The authors of Thursday’s report wrote:

Lapsus$ drew the attention of cybersecurity professionals and the press almost immediately after providing unparalleled transparency into the inner workings of how it targeted organizations and individuals, organized its attacks, and interacted within itself and with other threat groups. Its mindset was on full display for the world to see and Lapsus$ made clear just how easy it was for its members (juveniles, in some instances) to infiltrate well-defended organizations. Lapsus$ seemed to work at various times for notoriety, financial gain, or amusement, and blended a variety of techniques, some more complex than others, with flashes of creativity. But Lapsus$ did not fall into that category of threat actor that grabs most of the headlines: the nation-state threat actor with well-resourced offensive tactics that lurks behind the scenes for years at a time or the transnational ransomware groups that cost the global economy billions of dollars. In fact, Lapsus$ did not use the type of novel zero-day techniques the industry is used to seeing frequently in the news.

The report contains a variety of recommendations. Key among them is moving to passwordless authentication systems, which presumably refer to passkeys, based on FIDO2. Like all FIDO2 offerings, passkeys are immune to all known credential phishing attacks because the standard requires the device that provides MFA to be no further than a few feet away from the device logging in.

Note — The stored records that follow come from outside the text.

(* ================================================================== *)
(** * The theorems at work *)

Lemma move_keeps_coordinates_consistent_witness :
  World_ok World_new /\ Player_ok (Player.new (-290) 390)
  /\ exists p' w' r',
       Player.move 3 0 false (0, 0) (Player.new (-290) 390)
         (World_new, lcg_module) = Ok (p', (w', r'))
       /\ Player_ok p'.
Proof.
  split; [exact World_ok_new |]. split; [apply Player_ok_new |].
  destruct (move_keeps_coordinates_consistent 3 0 false (0, 0)
              (Player.new (-290) 390) World_new lcg_module
              World_ok_new (Player_ok_new _ _))
    as (p' & w' & r' & Hmove & Hok & _).
  exists p', w', r'. auto.
Defined.

Lemma move_never_enters_impassable_tile_witness :
  World_ok World_new
  /\ exists p' w' r',
       Player.move 3 0 false (0, 0) (Player.new (-290) 390)
         (World_new, lcg_module) = Ok (p', (w', r'))
       /\ ((Player.x p', Player.y p') = (-290, 390)
           \/ ((Player.x p', Player.y p') = (-290 + 3, 390 + 0)
               /\ forall r2,
                    is_tile_passable (Player.x p' / TILE_SIZE)
                      (Player.y p' / TILE_SIZE) (w', r2)
                    = Ok (true, (w', r2)))).
Proof.
  split; [exact World_ok_new |].
  apply (move_never_enters_impassable_tile 3 0 false (0, 0)
           (Player.new (-290) 390) World_new lcg_module World_ok_new).
Defined.

Lemma interaction_range_is_set_by_move_witness :
  World_ok World_new
  /\ Player.interaction_range (Player.new 0 0) = None
  /\ exists p' w' r',
       Player.move 3 0 false (0, 0) (Player.new 0 0) (World_new, lcg_module)
       = Ok (p', (w', r'))
       /\ Player.interaction_range p' = Some 150.
Proof.
  split; [exact World_ok_new |].
  destruct (interaction_range_is_set_by_move 0 0 3 0 false (0, 0)
              (Player.new 0 0) World_new lcg_module World_ok_new)
    as (Hnone & _ & p' & w' & r' & Hmove & Hrange & _).
  split; [exact Hnone |]. exists p', w', r'. auto.
Defined.

Lemma learn_word_touches_one_entry_witness :
  match Player.learn_word (mk_obj "tree" "tree" "árbol" "arbre" FOREST_GREEN false)
          "spanish" (Player.new 0 0) with
  | Ok (e, p') =>
      ledger_entry p' "spanish" "tree" = Some e
      /\ ledger_entry p' "french" "tree" = None
      /\ Player.score p' <= 50
  | Raise _ => False
  end.
Proof.
  destruct (Player.learn_word _ "spanish" (Player.new 0 0)) as [[e p']|]
    eqn:Hl; [| vm_compute in Hl; discriminate].
  destruct (learn_word_touches_one_entry _ _ _ _ _ Hl)
    as (He & Hframe & Hscore & _).
  split; [exact He |]. split.
  - rewrite Hframe; [reflexivity | intros [? _]; discriminate].
  - simpl in Hscore. lia.
Defined.
Lemma mkdtemp_ends (d : fs) :
  ends (mkdtemp env d)
    (fun t d' => t = tmp_dir env /\ d !! tmp_dir env = None
                 /\ d' = <[tmp_dir env := Dir]> d
                 /\ raises env Mkdtemp = None)
    (fun e d' => d' = d
                 /\ (raises env Mkdtemp = Some e \/ is_Some (d !! tmp_dir env))).
Proof.
  unfold mkdtemp, bind, call, get.
  destruct (raises env Mkdtemp); [cbn; by auto|].
  cbn. destruct (d !! tmp_dir env) eqn:E; [|done]. cbn. eauto.
Qed.

Lemma makedirs_ends (p : path) (d : fs) :
  ends (makedirs env p d)
    (fun _ d' => makedirs_from [] p d = inr d')
    (fun _ d' => d' = d).
Proof.
  unfold makedirs, bind, call, get. destruct (raises env Makedirs); [done|].
  cbn. destruct (d !! p); [done|].
  by destruct (makedirs_from [] p d).
Qed.

Lemma write_text_ends (p : path) (text : string) (d : fs) :
  ends (write_text env p text d)
    (fun _ d' => d' = <[p := File (Text text)]> d)
    (fun _ d' => d' = d \/ d' = <[p := File (Text "")]> d).
Proof.
  unfold write_text, bind, call, get, put, raise, ret.
  destruct (raises env File_open); [by left|]. cbn.
  destruct (d !! removelast p) as [[|?]|]; [|by left..].
  destruct (d !! p) as [[|?]|]; [by left| |];
    (destruct (raises env File_write); cbn;
     [by right | by rewrite insert_insert_eq]).
Qed.

Lemma getcwd_ends (d : fs) :
  ends (getcwd env d)
    (fun c d' => c = cwd env /\ d' = d /\ d !! cwd env = Some Dir)
    (fun _ d' => d' = d).
Proof.
  unfold getcwd, bind, call, get. destruct (raises env Getcwd); [done|].
  cbn. by destruct (d !! cwd env) as [[|?]|].
Qed.

Lemma zip_open_ends (zp : path) (d : fs) :
  ends (zip_open env zp d)
    (fun _ d' => d !! zp <> Some Dir /\ d' = <[zp := File (Archive [])]> d)
    (fun _ d' => d' = d).
Proof.
  unfold zip_open, bind, call, get. destruct (raises env Zip_open); [done|].
  cbn. destruct (d !! removelast zp) as [[|?]|]; [|done..].
  by destruct (d !! zp) as [[|?]|].
Qed.

Lemma zip_write_ends (zp file_path arcname : path) (d : fs) :
  ends (zip_write env zp file_path arcname d)
    (fun _ d' =>
       d' = d
       \/ exists c es, d !! zp = Some (File (Archive es))
                       /\ d' = <[zp := File (Archive (es ++ [(arcname, c)]))]> d)
    (fun _ d' => d' = d).
Proof.
  unfold zip_write, bind, call, get. destruct (raises env Zip_write); [done|].
  cbn. destruct (d !! file_path) as [[|c]|]; [|destruct (d !! zp) as [[|[| |es]]|] eqn:E; cbn; eauto 6|done].
  destruct (d !! zp) as [[|[| |es]]|]; cbn; auto.
Qed.

Lemma rmtree_ends (top : path) (d : fs) :
  ends (rmtree env top d)
    (fun _ d' => d !! top = Some Dir
                 /\ d' = filter (fun kv => ~ top `prefix_of` kv.1) d)
    (fun _ d' => d' = d).
Proof.
  unfold rmtree, bind, call, get. destruct (raises env Rmtree); [done|].
  cbn. by destruct (d !! top) as [[|?]|].
Qed.
(** C6: under global search the query builder gives one condition [$or]
    that lists a pattern [{ $regex: value, $options: "i" }] for each entry
    whose value is a non-empty string, in order, and no condition at all when
    no entry qualifies; the composed filter is then the base filter, the date
    filter and this condition, without the conditions of [processFilters]. *)
Theorem global_search_replaces_field_filters (T : Type)
    (Date_parse : string -> number) (options : PaginationOptions T) :
  default false (o_globalSearch options) = true ->
  let patterns : list (gmap string Condition) :=
    omap (fun '(key, value) =>
            match value with
            | Some v =>
                if String.eqb v "" then None else Some {[ key := CRegex v "i" ]}
            | None => None
            end)
         (default [] (o_filters options)) in
  let or_condition : gmap string Condition :=
    match patterns with
    | [] => ∅
    | _ => {[ "$or"%string := COr patterns ]}
    end in
  createGlobalSearchQuery (o_filters options) = or_condition
  /\ combinedFilter Date_parse options =
       spread
         (spread (default ∅ (o_filter options))
            (DateRangeFilter_props
               (createDateFilter Date_parse (o_startDate options)
                  (o_endDate options)
                  (default false (o_searchBetweenDates options)))))
         or_condition.
Proof.
  intros Hglobal patterns or_condition.
  assert (createGlobalSearchQuery (o_filters options) = or_condition) as Hq.
  { unfold createGlobalSearchQuery, or_condition, patterns.
    destruct (o_filters options) as [entries|]; simpl; [|reflexivity].
    rewrite global_conditions_omap.
    now destruct (omap _ entries). }
  split; [exact Hq|].
  unfold combinedFilter. now rewrite Hglobal, Hq.
Qed.

Lemma global_search_replaces_field_filters_witness :
  createGlobalSearchQuery
    (Some [("title", Some "meeting"); ("description", Some "")]%string)
  = {[ "$or"%string := COr [ {[ "title"%string := CRegex "meeting" "i" ]} ] ]}
  /\ combinedFilter no_date
       (filter_request (fixed_model ([] : list (AggregateRow unit)))
          (Some [("title", Some "meeting"); ("description", Some "")]%string)
          (Some true) None None)
     = spread (spread ∅ ∅)
         {[ "$or"%string := COr [ {[ "title"%string := CRegex "meeting" "i" ]} ] ]}.
Proof.
  exact (global_search_replaces_field_filters unit no_date
           (filter_request (fixed_model [])
              (Some [("title", Some "meeting"); ("description", Some "")]%string)
              (Some true) None None)
           eq_refl).
Defined.

(** C9: the composed filter is a merge in which the last part wins: under
    each key the condition of the field filters (or of the global search)
    is taken if there is one, else the condition of the date filter, else
    that of the caller's base filter.  In particular a field filter named
    [createdAt] takes the place of the date condition. *)
Theorem combinedFilter_last_wins (T : Type) (Date_parse : string -> number)
    (options : PaginationOptions T) (key : string) :
  let base := default ∅ (o_filter options) in
  let dates :=
    DateRangeFilter_props
      (createDateFilter Date_parse (o_startDate options) (o_endDate options)
         (default false (o_searchBetweenDates options))) in
  let fields :=
    if default false (o_globalSearch options)
    then createGlobalSearchQuery (o_filters options)
    else processFilters (o_filters options) in
  combinedFilter Date_parse options !! key =
    match fields !! key with
    | Some c => Some c
    | None =>
        match dates !! key with
        | Some c => Some c
        | None => base !! key
        end
    end
  /\ forall (M : MongooseModel T) (value : string) (startDate endDate : option string),
       combinedFilter Date_parse
         (filter_request M (Some [("createdAt"%string, Some value)]) None
            startDate endDate) !! "createdAt"%string
       = Some (coerce value)
       /\ forall bounds, coerce value <> CDate bounds.
Proof.
  split.
  - unfold combinedFilter. now rewrite !lookup_spread.
  - intros M value startDate endDate. split.
    + unfold combinedFilter. simpl.
      rewrite lookup_spread. now rewrite lookup_assign_eq.
    + intros bounds. unfold coerce.
      repeat match goal with
        | |- context [if ?b then _ else _] => destruct b
        end; discriminate.
Qed.

(** ** The pagination orchestrator *)

Section Orchestrator.

Variable T : Type.
Variable Date_parse : string -> number.

(** One run of [mongoosePagination]: the pipeline goes to the storage once,
    a rejection of the storage is the rejection of the call, and rows are
    turned into the page. *)
Lemma mongoosePagination_run (options : PaginationOptions T)
    (log : list (list PipelineStage)) :
  mongoosePagination Date_parse options log =
    (match aggregate (Model options) (aggregationPipeline Date_parse options) with
     | inl e => inl e
     | inr rows =>
         let total := default (JS.of_Z 0) (head rows ≫= row_metadata) in
         inr {| metadata :=
                  {| total := total;
                     page := page_of options;
                     max := max_of options;
                     next := JS.gt total (JS.add (skip_of options) (max_of options));
                     previous := JS.gt (page_of options) (JS.of_Z 1);
                     totalPages := JS.Math_ceil (JS.div total (max_of options)) |};
                data := default [] (row_data <$> head rows) |}
     end,
     log ++ [aggregationPipeline Date_parse options]).
Proof.
  unfold mongoosePagination, await, Model_aggregate, resolve.
  now destruct (aggregate (Model options) _).
Qed.

Lemma skip_of_valid (options : PaginationOptions T) (p m : Z) :
  page_of options = JS.of_Z p -> max_of options = JS.of_Z m ->
  skip_of options = JS.of_Z ((p - 1) * m).
Proof.
  intros Hp Hm. unfold skip_of. now rewrite Hp, Hm, sub_of_Z, mul_of_Z.
Qed.

End Orchestrator.

Lemma last_two {A : Type} (l : list A) (x y : A) : last (l ++ [x; y]) = Some y.
Proof.
  induction l as [|a l IH]; [reflexivity|].
  destruct l; [reflexivity | exact IH].
Qed.

(** C1 (what the code does): no option is checked before the storage is
    called.  Whatever [page] and [max] are, the pipeline is sent to the
    storage exactly once, and the call is rejected only when the storage
    rejects it, with the error of the storage.  On the values of the test
    suite ([0], [-1] and [NaN] for [page], and for [max]) a storage that
    answers makes the call resolve to a page that echoes the value. *)
Theorem invalid_page_and_max_reach_storage :
  (forall (T : Type) (Date_parse : string -> number)
          (options : PaginationOptions T) (log : list (list PipelineStage)),
      snd (mongoosePagination Date_parse options log)
      = log ++ [aggregationPipeline Date_parse options]
      /\ match fst (mongoosePagination Date_parse options log),
               aggregate (Model options) (aggregationPipeline Date_parse options) with
         | inl e, inl e' => e = e'
         | inr _, inr _ => True
         | _, _ => False
         end)
  /\ Forall
       (fun v : number =>
          exists r : PaginationResult unit,
            mongoosePagination no_date
              (page_request (@fixed_model unit []) (Some v) None) []
            = (inr r, [aggregationPipeline no_date
                         (page_request (@fixed_model unit []) (Some v) None)])
            /\ page (metadata r) = v)
       [JS.of_Z 0; JS.of_Z (-1); NaN]
  /\ Forall
       (fun v : number =>
          exists r : PaginationResult unit,
            mongoosePagination no_date
              (page_request (@fixed_model unit []) None (Some v)) []
            = (inr r, [aggregationPipeline no_date
                         (page_request (@fixed_model unit []) None (Some v))])
            /\ max (metadata r) = v)
       [JS.of_Z 0; JS.of_Z (-1); NaN].
Proof.
  split; [|split].
  - intros T Date_parse options log. rewrite mongoosePagination_run. simpl.
    split; [reflexivity|].
    now destruct (aggregate (Model options) _).
  - repeat constructor; eexists; (split; [reflexivity|reflexivity]).
  - repeat constructor; eexists; (split; [reflexivity|reflexivity]).
Qed.

(** C7: the pipeline that is sent to the storage is, in this order, the
    match of the composed filter, the caller's stages as given, the facet
    and the unwind of the count.  The count sub-pipeline of the facet is
    [$count] alone, whatever the options; the data sub-pipeline is the sort
    by [createdAt] descending when [sort] is set, the skip, the limit to
    [max], and the projection when [extract] has a key. *)
Theorem aggregationPipeline_order (T : Type) (Date_parse : string -> number)
    (options : PaginationOptions T) (log : list (list PipelineStage)) :
  let extract := default ∅ (o_extract options) in
  let data_stages :=
    (if default true (o_sort options)
     then [SSort [("createdAt"%string, -1)]] else [])
    ++ [SSkip (skip_of options); SLimit (max_of options)]
    ++ (if decide (extract = ∅) then [] else [SProject extract]) in
  aggregationPipeline Date_parse options =
    SMatch (combinedFilter Date_parse options)
    :: default [] (o_pipeline options)
    ++ [ SFacet [ ("metadata"%string, [SCount "total"]);
                  ("data"%string, data_stages) ];
         SUnwind "$metadata" true ]
  /\ snd (mongoosePagination Date_parse options log)
     = log ++ [aggregationPipeline Date_parse options].
Proof.
  intros extract data_stages. split.
  - unfold aggregationPipeline, data_stages. simpl. do 6 f_equal.
    fold extract. destruct (decide (extract = ∅)) as [He|He].
    + apply has_keys_empty in He. now rewrite He.
    + destruct (has_keys extract) eqn:Hk; [reflexivity|].
      now apply has_keys_empty in Hk.
  - now rewrite mongoosePagination_run.
Qed.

Another recommendation is for the Federal Communications Commission to beef up regulations concerning the porting of phone numbers from one SIM to another to curb SIM swapping.

“Organizations must act now to protect themselves, and the Board identified tangible ways to do so, with the help of the US government and the companies that are best prepared to provide safe-by-default solutions to uplift the whole ecosystem,” the report’s authors wrote. “Many of the Board’s recommendations come within the broader theme of ‘security by design,’ reflecting the larger industry conversation, including the Cybersecurity and Infrastructure Security Agency’s (CISA’s) Secure by Design efforts.”